Terminology used for Xq28 duplication breakpoint mapping and cloning. (A) Schematic of a duplicated segment in the genome. The reference genomic sequence (top), with the region that is duplicated in the lower scheme, is indicated as a thin-striped box. qPCR primer pairs used for duplication size mapping are shown above this box at the proximal (1) and distal (2) side of this region. When duplicated in tandem (bottom), the proximal position where the duplication starts is called the proximal breakpoint (pBkpnt). Similarly, the most distal position where the duplication stops is called the distal breakpoint (dBkpnt). The position where the first copy is followed by the second one is the junction.
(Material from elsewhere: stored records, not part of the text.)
(** * Model-conversion scripts: [convert_blazeface.py] and [convert_minifasnet.py]

    A shallow embedding of the two command-line scripts of the repository.

    - [Py] is the fragment of the Python run time the scripts rely on:
      exceptions, [try]/[except], [sys.exit] and the exit status of the
      interpreter, written as a small exception monad that also records a
      chronological log of observable events.
    - [Torch] is the shape-level reading of the [torch.nn] layers used by
      [MiniFASNetV2]: a tensor is abstracted to its [torch.Size]; a layer
      either maps a size to a size or raises the exception PyTorch raises
      for an ill-shaped operand.  Weight values play no part.
    - [Os] collects the calls that leave the process ([print],
      [os.path.exists], [subprocess.run], [torch.onnx.export]); what the
      outside world answers, faults and the output of the global
      random-number generator included, is read from an [Env] record.
    - [convert_minifasnet] and [convert_blazeface] follow the two source
      files statement by statement. *)

From Stdlib Require Import ZArith Lia.
From stdpp Require Import base numbers strings list gmap.

Local Open Scope Z_scope.

(* ===================================================================== *)
(** ** Python run-time fragment                                           *)
(* ===================================================================== *)

Module Py.

(** The exception classes that occur in the two scripts.  [SystemExit]
    and [KeyboardInterrupt] derive from [BaseException] only; the others
    are subclasses of [Exception]. *)
Inductive exn : Type :=
| KeyboardInterrupt
| SystemExit (code : Z)
| CalledProcessError (returncode : Z) (cmd : list string)
| OSError (msg : string)
| RuntimeError (msg : string)
| ValueError (msg : string)
| IndexError (msg : string).

(** [isinstance(e, Exception)], the test made by [except Exception]. *)
Definition isinstance_Exception (e : exn) : bool :=
  match e with
  | KeyboardInterrupt | SystemExit _ => false
  | CalledProcessError _ _ | OSError _ | RuntimeError _
  | ValueError _ | IndexError _ => true
  end.

(** [isinstance(e, subprocess.CalledProcessError)]. *)
Definition isinstance_CalledProcessError (e : exn) : bool :=
  match e with
  | CalledProcessError _ _ => true
  | _ => false
  end.

Inductive result (A : Type) : Type :=
| Return (a : A)
| Raise (e : exn).
Arguments Return {A} a.
Arguments Raise {A} e.

(** A computation extends the event log (oldest event first) and either
    returns a value or raises. *)
Definition M (E A : Type) : Type := list E -> list E * result A.

Definition ret {E A} (a : A) : M E A := fun log => (log, Return a).

Definition raise {E A} (e : exn) : M E A := fun log => (log, Raise e).

Definition bind {E A B} (c : M E A) (k : A -> M E B) : M E B :=
  fun log =>
    match c log with
    | (log', Return a) => k a log'
    | (log', Raise e) => (log', Raise e)
    end.

Definition emit {E} (ev : E) : M E unit := fun log => (log ++ [ev], Return tt).

(** [try: body / except ...: handler].  [handler e] is [None] when no
    [except] clause matches [e], which then keeps propagating. *)
Definition try_except {E A} (body : M E A) (handler : exn -> option (M E A))
  : M E A :=
  fun log =>
    match body log with
    | (log', Return a) => (log', Return a)
    | (log', Raise e) =>
        match handler e with
        | Some h => h log'
        | None => (log', Raise e)
        end
    end.

(** Run a computation from an empty log. *)
Definition run {E A} (c : M E A) : list E * result A := c [].

(** [s * n] on strings. *)
Definition str_mul (s : string) (n : Z) : string :=
  Nat.iter (Z.to_nat n) (String.append s) EmptyString.

(** The newline character written [\n] in the source. *)
Definition NL : string := String (Ascii.ascii_of_nat 10) EmptyString.

(** [sys.exit(code)] raises [SystemExit]. *)
Definition sys_exit {E A} (code : Z) : M E A := raise (SystemExit code).

(** Exit status of the interpreter once the top-level code has finished:
    0 after a normal end, the carried code after an uncaught
    [SystemExit], 1 after any other uncaught exception (130 stands for
    the death by SIGINT that follows an uncaught [KeyboardInterrupt]). *)
Definition exit_status {A} (r : result A) : Z :=
  match r with
  | Return _ => 0
  | Raise (SystemExit code) => code
  | Raise KeyboardInterrupt => 130
  | Raise _ => 1
  end.

End Py.

Declare Scope py_scope.
Delimit Scope py_scope with py.
Notation "x <- c ;; k" := (Py.bind c (fun x => k))
  (at level 20, c at level 99, k at level 200, only parsing) : py_scope.
Notation "c ;; k" := (Py.bind c (fun _ => k))
  (at level 100, k at level 200, only parsing, right associativity) : py_scope.
Local Open Scope py_scope.

(* ===================================================================== *)
(** ** Shape-level semantics of the [torch.nn] layers                     *)
(* ===================================================================== *)

Module Torch.
Import Py.

(** A tensor is represented by its [torch.Size]. *)
Definition shape : Type := list Z.

Definition numel (x : shape) : Z := fold_right Z.mul 1 x.

Inductive Module : Type :=
| Conv2d (in_channels out_channels : Z) (kernel_size : Z * Z)
         (stride padding groups : Z) (bias : bool)
| BatchNorm2d (num_features : Z)
| Linear (in_features out_features : Z)
| ReLU (inplace : bool).

(** The helper that turns [kernel_size=3] into [(3, 3)]. *)
Definition _pair (k : Z) : Z * Z := (k, k).

(** Output extent of a convolution along one axis (dilation 1);
    [/] on [Z] is the floor division of the PyTorch formula. *)
Definition conv_out (i k s p : Z) : Z := (i + 2 * p - (k - 1) - 1) / s + 1.

Definition conv2d_hw (cin cout : Z) (k : Z * Z) (s p : Z)
           (batch : list Z) (c h w : Z) : result shape :=
  if negb (c =? cin) then
    Raise (RuntimeError "conv2d: input channels do not match weight")
  else if (h + 2 * p <? fst k) || (w + 2 * p <? snd k) then
    Raise (RuntimeError "Kernel size can't be greater than actual input size")
  else
    Return (batch ++ [cout; conv_out h (fst k) s p; conv_out w (snd k) s p]).

(** [module(x)] in inference ([training = false]) or training mode, for
    a module with positive channel counts and kernel extents, the only
    ones the scripts construct. *)
Definition apply (training : bool) (m : Module) (x : shape) : result shape :=
  match m with
  | Conv2d cin cout k s p _ _ =>
      match x with
      | [n; c; h; w] => conv2d_hw cin cout k s p [n] c h w
      | [c; h; w] => conv2d_hw cin cout k s p [] c h w
      | _ => Raise (RuntimeError
               "Expected 3D (unbatched) or 4D (batched) input to conv2d")
      end
  | BatchNorm2d nf =>
      match x with
      | [n; c; h; w] =>
          if training && (n * (h * w) =? 1) then
            Raise (ValueError
              "Expected more than 1 value per channel when training")
          else if negb (c =? nf) then
            Raise (RuntimeError
              "running_mean should contain as many elements as channels")
          else Return x
      | _ => Raise (ValueError "expected 4D input")
      end
  | Linear fin fout =>
      match reverse x with
      | [] => Raise (RuntimeError "linear: input must have at least 1 dim")
      | last :: front =>
          if last =? fin then Return (reverse front ++ [fout])
          else Raise (RuntimeError
                 "mat1 and mat2 shapes cannot be multiplied")
      end
  | ReLU _ => Return x
  end.

(** [x.size(d)]. *)
Definition size (x : shape) (d : Z) : result Z :=
  let len := Z.of_nat (length x) in
  let i := if d <? 0 then d + len else d in
  if (0 <=? i) && (i <? len) then
    match x !! Z.to_nat i with
    | Some n => Return n
    | None => Raise (IndexError "Dimension out of range")
    end
  else Raise (IndexError "Dimension out of range").

(** [x.view(d0, d1, ...)], where one of the requested extents may be [-1]. *)
Definition view (x : shape) (target : list Z) : result shape :=
  let known := numel (filter (fun d => d ≠ -1) target) in
  match length (filter (fun d => d = -1) target) with
  | O =>
      if known =? numel x then Return target
      else Raise (RuntimeError "shape is invalid for input size")
  | S O =>
      if known =? 0 then
        Raise (RuntimeError "cannot reshape: unspecified dimension -1")
      else if numel x mod known =? 0 then
        Return ((fun d => if d =? -1 then numel x / known else d) <$> target)
      else Raise (RuntimeError "shape is invalid for input size")
  | _ => Raise (RuntimeError "only one dimension can be inferred")
  end.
In qPCR analysis, primer pairs 1 as well as 2 will yield a double dose while the primer pairs for 3 and 4 will give a single copy (relative to the reference genome). (B) For mapping purposes the pBkpnt and dBkpnt regions lie in between the last “normal” forward (3) and the first “duplicated” reverse primer (1), and the last “duplicated” forward (2) and the first “normal” reverse primer (4), respectively. To amplify over the junction, the first “duplicated” forward primer of the proximal breakpoint (1) was combined with the last “duplicated” reverse primer of the distal breakpoint (2). The region in between both primer pairs is called the junction region. Normal sequences are represented by thin open boxes; duplicated sequence by thin-striped and thick-striped boxes, which represent the first and second copy, respectively. (C) Junction terminology for the two duplications.